Laura Vigni, Piaceri e affanni di un giovane libertino

Delizioso è un aggettivo che va poco d’accordo col sostantivo fallimento. Un fallimento, infatti, volendo vederlo sotto una luce positiva, può essere utile, istruttivo, formativo; difficilmente, però, è delizioso. Ma se il fallimento in questione viene trasposto – ed è questa l’operazione compiuta da Laura Vigni in “Piaceri e affanni di un giovane libertino” – dal piano dei fatti a quello della scrittura, ecco allora che il fallimento narrato, nulla perdendo dell’amarezza e del disincanto che gli sono connaturati, può diventare delizioso.

Dico questo perché il tema di fondo del libro in questione è proprio un fallimento, un fallimento esistenziale, quello del giovane Anton Mario Bargagli, nato a Siena il 14 giugno 1871. Un tema, questo, che di per sé nulla possiede di eccezionale, anzi, forse neppure costituisce materia sufficiente per scrivere un racconto o un romanzo. Tutte le vite, infatti, come osservava Umberto Saba in una meravigliosa lettera indirizzata a Elsa Morante, sono, in un modo o nell’altro, vite mancate, vite fallite, vite tradite.  Laura Vigni lo sa bene, ed è per questo che sin da subito sceglie di calare la vicenda umana di Anton Mario Bargagli in un contesto storico preciso, che è quello della nobiltà provinciale nella seconda metà del XIX secolo. Così facendo, viene accostando alla fenomenologia di quell’esistenza storica la sua eziologia, vale a dire l’individuazione delle cause che ne hanno determinato il fallimento, le quali affondano le radici proprio in quel “mileu”. Perché se la nobiltà ha prodotto (e ne ha favorito la produzione) una cultura di altissimo livello, raramente è stata in grado di produrre (e di favorirne la produzione) rapporti interpersonali e di classe ispirati al principio della libertà e dell’autodeterminazione: a tal punto anonimo, cogente, impersonale, è il sistema di regole imposte.

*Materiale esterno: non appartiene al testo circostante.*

(** C10: when the have query or the info query of [getHaveFiles] throws,
    [getHaveFiles] returns the empty set instead of the error; a refresh
    then leaves the tracked-path cache empty, and with that cache the
    write-block handler treats every file as untracked: it changes nothing,
    whatever the tool would answer, until a later refresh stores the set
    of a successful query. *)
Theorem getHaveFiles_error_is_empty E s message :
  haveQueryThrows E s message ->
  fst (P4Manager.getHaveFiles E s) = Ok ∅
  /\ let s' := snd (Plugin.refreshDepotFilesCache E s) in
     cachedDepotFiles s' = ∅
     /\ (forall E' file,
           Plugin.isFileInDepotCache s' (path file) = false
           /\ Plugin.handleFileModify E' file s' = (Ok tt, s'))
     /\ (forall E2 d,
           fst (P4Manager.getHaveFiles E2 s') = Ok d ->
           cachedDepotFiles (snd (Plugin.refreshDepotFilesCache E2 s')) = d).
Proof.
  intros H. pose proof (getHaveFiles_error E s message H) as Hempty.
  split; [exact Hempty |]. simpl.
  pose proof (refreshDepotFilesCache_stores E s) as Hst. rewrite Hempty in Hst.
  injection Hst as Hst.
  split; [exact Hst |]. split.
  - intros E' file. split; [apply isFileInDepotCache_empty, Hst |].
    unfold Plugin.handleFileModify, bind, get_state, ret.
    rewrite (isFileInDepotCache_empty _ _ Hst). simpl.
    destruct (isRevertingFile _ || isResolvingMerge _); reflexivity.
  - intros E2 d Hd.
    pose proof (refreshDepotFilesCache_stores E2 (snd (Plugin.refreshDepotFilesCache E s))) as H2.
    rewrite Hd in H2. injection H2 as H2. exact H2.
Qed.

Lemma getHaveFiles_error_is_empty_witness :
  haveQueryThrows Demo.offline Demo.state "Connect to server failed"
  /\ fst (P4Manager.getHaveFiles Demo.offline Demo.state) = Ok ∅.
Proof.
  assert (H : haveQueryThrows Demo.offline Demo.state "Connect to server failed")
    by (left; vm_compute; reflexivity).
  split; [exact H |].
  exact (proj1 (getHaveFiles_error_is_empty Demo.offline Demo.state _ H)).
Defined.

(** ** Merge resolution and the suppression flag *)

(** C9: after [resolve] with [accept-merged] the flag [isResolvingMerge]
    is false, whether the write of the merged content and the resolve
    call succeed or throw; the effects of the call (the write, then the
    resolve call) all happen while the flag is true; [isRevertingFile] is
    left as it was, so the first guard of the write-block handler is what
    it was before the call with the merge flag cleared. *)
Theorem resolve_accept_merged_resets_flag E s filePath mergedContent :
  let s' := snd (P4Manager.resolve E filePath AcceptMerged mergedContent s) in
  isResolvingMerge s' = false
  /\ Forall (fun ev => whileResolvingMerge ev = true) (new_events s s')
  /\ effects_of (new_events s s') = mergeEffects E filePath mergedContent
  /\ isRevertingFile s' || isResolvingMerge s' = isRevertingFile s.
Proof.
  unfold P4Manager.resolve, try_finally, bind, modify_state, ret, mergeEffects,
    resolveCmd.
  destruct mergedContent as [content |]; simpl.
  - unfold P4Manager.adapter_write, bind, emit, modify_state, throw. simpl.
    destruct (write_error E filePath content) as [msg |]; simpl.
    + new_events_simpl. rewrite orb_false_r. repeat split; repeat constructor.
    + match goal with |- context [P4Manager.runP4 E ?a ?st] =>
        pose proof (runP4_state E a st) as H;
        destruct (P4Manager.runP4 E a st) as [[out | e] s1]
      end; simpl in *; subst s1; new_events_simpl; rewrite orb_false_r;
        repeat split; repeat constructor.
  - match goal with |- context [P4Manager.runP4 E ?a ?st] =>
      pose proof (runP4_state E a st) as H;
      destruct (P4Manager.runP4 E a st) as [[out | e] s1]
    end; simpl in *; subst s1; new_events_simpl; rewrite orb_false_r;
      repeat split; repeat constructor.
Qed.

(** ** The write-block handler *)

Section guard.
Variable E : Env.



End guard.



(** In a vault that cannot be written the handler restores nothing and
    shows the [Cannot save] notification. *)
Example handleFileModify_readonly_vault :
  let s := Demo.state in
  let s' := snd (Plugin.handleFileModify Demo.readonly Demo.file s) in
  vaultFiles s' = vaultFiles s
  /\ notices s s' = [Notice (Plugin.cannotSaveText Demo.file)].
Proof. vm_compute. split; reflexivity. Qed.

Così anche tra Anton e il padre (la madre muore subito dopo il parto) è la distanza fisica ed emotiva, che a volte assume perfino i tratti dell’estraneità, a costituire la nota dominante, la quale genera una profonda sofferenza nel figlio, ma, alla lunga, anche nel genitore. D’altra parte, la cultura libertina, che il giovane fa propria specie nei suoi anni senesi e fiorentini, non può rappresentare per lui né un rimedio né una valida alternativa. Infatti, sia che essa venga intesa nel suo significato originario di scetticismo religioso sia nel suo significato più generico di affermazione della propria libertà individuale contro e nonostante le convenzioni sociali, finisce in ogni caso con l’erodere la dimensione comunitaria dell’esistenza, col raffreddare il calore dei vincoli d’affetto stabili e duraturi, col cancellare il senso di responsabilità per la felicità altrui. Insomma, il desiderio del padre di condizionare e pianificare la vita del figlio e il desiderio di quest’ultimo di ergersi a ipostasi di una libertà che risponde unicamente alle pulsioni acefale del desiderio, alla fine disegnano un identico spazio, troppo simile a un deserto o a un lago ghiacciato perché il lettore lo possa rinvenire attraente.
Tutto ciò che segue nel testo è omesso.